Last (for the sake of the blog this week) is this, which I have eluded to, above: it’s not a sin to preach the Gospel. Um, Duh? It’s not a sin to preach the Gospel – it’s the #1 thing we are called to do. In that, we don’t, for example, become strip-club owners to preach to strippers and their oglers, but we do have an obligation to preach the Gospel to strippers and their oglers. We don’t become murderers to preach the Gospel to murderers. We don’t become thieves to preach the Gospel to thieves, or drunks to become a preacher to drunks. But we must engage our faith in some way that preaches the Gospel to murderers, thieves, drunks, oglers, and strippers.
You know: the sin is in actually being the servant with the single talent. You know that story, right? Mat 25:14-30? The one servant gets one lousy talent, and rather than do something with it for the sake of his master, he does nothing with it for the sake of his master and is frankly punished severely.
Don’t be that servant. That’s the guy who is going to have a very long and uncomfortable time in front of Christ in the final account because he had received the mercy of the Father (allegedly), and then he did nothing with it or because of it.

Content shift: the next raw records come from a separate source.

Lemma moves_dispatch cmd payload : moves (dispatch os cmd payload : M (Conn St) unit).
Proof using All.
  pose proof moves_respond as Hr. unfold dispatch. repeat case_bool_decide; try apply Hr.
  - apply moves_or_error; [apply moves_lift|]. intros [k v]. apply moves_or_error; [by apply moves_on_store|auto].
  - apply moves_or_error; [apply moves_lift|]. intros k c. cbv beta zeta. destruct (not_found (kv_get k (cn_store c))); [apply Hr|].
    refine (moves_or_error (lift (kv_get k (cn_store c))) _ _ _ c); [apply moves_lift|auto].
  - apply moves_or_error; [apply moves_lift|]. intros k. apply moves_or_error; [by apply moves_on_store|auto].
  - apply moves_or_error; [apply moves_lift|]. intros [ks vs]. apply moves_or_error; [by apply moves_on_store|auto].
  - apply moves_or_error; [apply moves_lift|]. intros [a b] c.
    refine (moves_or_error (lift (kv_range a b (cn_store c))) _ _ _ c); [apply moves_lift|].
    intros pairs c'. unfold lift, mbind, M_bind. destruct (EncodeKVPairs _ _); [apply Hr|done..].
Qed.

(** A step of the TCP server. *)
Lemma tstep_moves mv s s' : tstep os mv s s' -> R (tcp_store s) (tcp_store s').
Proof using All.
  destruct 1 as [s s' _ _ [= <-]|out s _ _|e s _ _|c s _ _|i c s s' _ _ Et|s _ _|r s _ _|r s s' _ _ Et|i c bs s _ _|i c s _|i c s _ _ _]; try done.
  - unfold accepted. by destruct (tcp_closeCh s).
  - unfold conn_turn in Et. destruct (ss_pc c); [| |done].
    + injection Et as <-. by destruct (tcp_closeCh s).
    + unfold next_request in Et. cbn [cn_in cn_store cn_out] in Et.
      destruct (ReadFrame (ss_in c)) as [[[cmd payload] rest]|e| |]; [|destruct (_ && _)| |]; try done; injection Et as <-; try done.
      pose proof (moves_dispatch cmd payload (mkConn (tcp_store s) rest (ss_out c))) as H.
      by destruct (dispatch _ _ _ _) as [[] c'].
  - unfold Stop_begin. by destruct (tcp_closeCh s).
  - unfold Stop_listener. by destruct (tcp_listener s).
  - unfold Stop_wait in Et. destruct (_ =? _); [|done]. by injection Et as <-.
Qed.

That’s where I’m going to stop this week, and just as a reminder to myself, this actually has something to do with the alcohol stuff I’ve been posting, so think about that as you try to keep your grass from spontaneously combusting this weekend.
And, of course, be with the Lord’s people on the Lord’s Day in the Lord’s house this weekend. Don’t pretend you’re alone in this world: there are plenty of other hypocrites and sinners just like you who this week will turn towards their savior and worship Him for what He has done. You can join together in the praise. Go do it, and stop pretending that you’re a better person for using separation from sin as an excuse for failing to be obedient to God.